(* ===== verification/FilesortBuffer.v ===== *)
(** filesort_utils.h: [Filesort_buffer], the memory in which filesort() collects
    records: records grow from the left, pointers to them from the right.

    Addresses are 64-bit numbers.  The memory [m] holds the record pointers, by
    the address of the cell; the bytes of the records are written by the
    callers. *)
From S2P Require Import Prelude.
Open Scope Z_scope.

Record Filesort_buffer := mkFilesort {
  m_next_rec_ptr : Z;
  m_rawmem : Z;
  m_record_pointers : Z;
  m_sort_keys : Z;
  m_num_records : Z;      (* uint *)
  m_record_length : Z;    (* uint *)
  m_sort_length : Z;      (* uint *)
  m_size_in_bytes : Z;    (* size_t *)
  m_idx : Z }.            (* longlong *)

Definition with_batch (next keys idx : Z) (b : Filesort_buffer) : Filesort_buffer :=
  mkFilesort next (m_rawmem b) (m_record_pointers b) keys (m_num_records b) (m_record_length b)
    (m_sort_length b) (m_size_in_bytes b) idx.

Definition sizeof_ptr : Z := 8.

(** [&p[i]], reading and writing [p[i]] for an array of pointers *)
Definition cell (p i : Z) : Z := u64 (p + i * sizeof_ptr).
Definition store_ptr (a v : Z) (m : Z -> Z) : Z -> Z := fun x => if x =? a then v else m x.

Definition Filesort_buffer_new : Filesort_buffer := mkFilesort 0 0 0 0 0 0 0 0 0.

Definition get_sort_keys (b : Filesort_buffer) : Z :=
  if m_idx b =? 0 then 0 else cell (m_record_pointers b) (1 - m_idx b).

(** The loop of [reverse_record_pointers]: [k] rounds from [ix] on. *)
Fixpoint reverse_loop (keys count : Z) (k : nat) (ix : Z) (m : Z -> Z) : Z -> Z :=
  match k with
  | O => m
  | S k =>
    let tmp := m (cell keys (count - ix)) in
    let m := store_ptr (cell keys (count - ix)) (m (cell keys ix)) m in
    let m := store_ptr (cell keys ix) tmp m in
    reverse_loop keys count k (ix + 1) m
  end.

Definition reverse_record_pointers (b : Filesort_buffer) (m : Z -> Z) : Z -> Z :=
  if m_idx b <? 2 then m
  else
    let keys := get_sort_keys b in
    let count := m_idx b - 1 in
    reverse_loop keys count (Z.to_nat (Z.quot count 2 + 1)) 0 m.

Definition init_next_record_pointer (b : Filesort_buffer) : Filesort_buffer :=
  with_batch (m_rawmem b) 0 0 b.

Definition space_used_for_data (b : Filesort_buffer) : Z :=
  if truth (m_next_rec_ptr b) then u64 (m_next_rec_ptr b - m_rawmem b) else 0.

Definition spaceleft (b : Filesort_buffer) : option Z :=
  if m_next_rec_ptr b >=? m_rawmem b then
    let spaceused := u64 (m_next_rec_ptr b - m_rawmem b + u64 (m_idx b) * sizeof_ptr) in
    Some (u64 (m_size_in_bytes b - spaceused))
  else None.

Definition isfull (b : Filesort_buffer) : option bool :=
  if m_idx b <? m_num_records b then Some false
  else left ← spaceleft b; Some (left <? u64 (m_record_length b + sizeof_ptr)).

Definition get_next_record_pointer (b : Filesort_buffer) (m : Z -> Z) :
    Z * Filesort_buffer * (Z -> Z) :=
  let retval := m_next_rec_ptr b in
  let m := store_ptr (cell (m_record_pointers b) (- m_idx b)) (m_next_rec_ptr b) m in
  (retval, with_batch (u64 (m_next_rec_ptr b + m_record_length b)) (m_sort_keys b) (m_idx b + 1) b, m).

(** The difference of two [uint] is a [uint]. *)
Definition adjust_next_record_pointer (val : Z) (b : Filesort_buffer) : Filesort_buffer :=
  with_batch (u64 (m_next_rec_ptr b - u32 (m_record_length b - val))) (m_sort_keys b) (m_idx b) b.

(** The loop of [init_record_pointers], with a bound on the rounds. *)
Fixpoint init_loop (fuel : nat) (b : Filesort_buffer) (m : Z -> Z) : option (Filesort_buffer * (Z -> Z)) :=
  match fuel with
  | O => None
  | S fuel =>
    if m_idx b <? m_num_records b then
      let '(_, b, m) := get_next_record_pointer b m in init_loop fuel b m
    else Some (b, m)
  end.

Definition init_record_pointers (fuel : nat) (b : Filesort_buffer) (m : Z -> Z) :
    option (Filesort_buffer * (Z -> Z)) :=
  '(b, m) ← init_loop fuel (init_next_record_pointer b) m;
  Some (b, reverse_record_pointers b m).

Definition sort_buffer_size (b : Filesort_buffer) : Z := m_size_in_bytes b.
Definition is_allocated (b : Filesort_buffer) : bool := truth (m_rawmem b).

Definition reset (b : Filesort_buffer) : Filesort_buffer :=
  mkFilesort (m_next_rec_ptr b) 0 (m_record_pointers b) (m_sort_keys b) (m_num_records b)
    (m_record_length b) (m_sort_length b) (m_size_in_bytes b) (m_idx b).

Definition get_sorted_record (b : Filesort_buffer) (m : Z -> Z) (ix : Z) : Z := m (cell (m_sort_keys b) ix).

(** A [Bounds_checked_array]: the address and the size. *)
Definition get_raw_buf (b : Filesort_buffer) : Z * Z := (m_rawmem b, m_size_in_bytes b).

Definition get_sort_length (b : Filesort_buffer) : Z := m_sort_length b.
Definition set_sort_length (val : Z) (b : Filesort_buffer) : Filesort_buffer :=
  mkFilesort (m_next_rec_ptr b) (m_rawmem b) (m_record_pointers b) (m_sort_keys b) (m_num_records b)
    (m_record_length b) val (m_size_in_bytes b) (m_idx b).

What is needed
For the word "spaceused", return every line of the records that holds it.

Answer section
    let spaceused := u64 (m_next_rec_ptr b - m_rawmem b + u64 (m_idx b) * sizeof_ptr) in
    Some (u64 (m_size_in_bytes b - spaceused))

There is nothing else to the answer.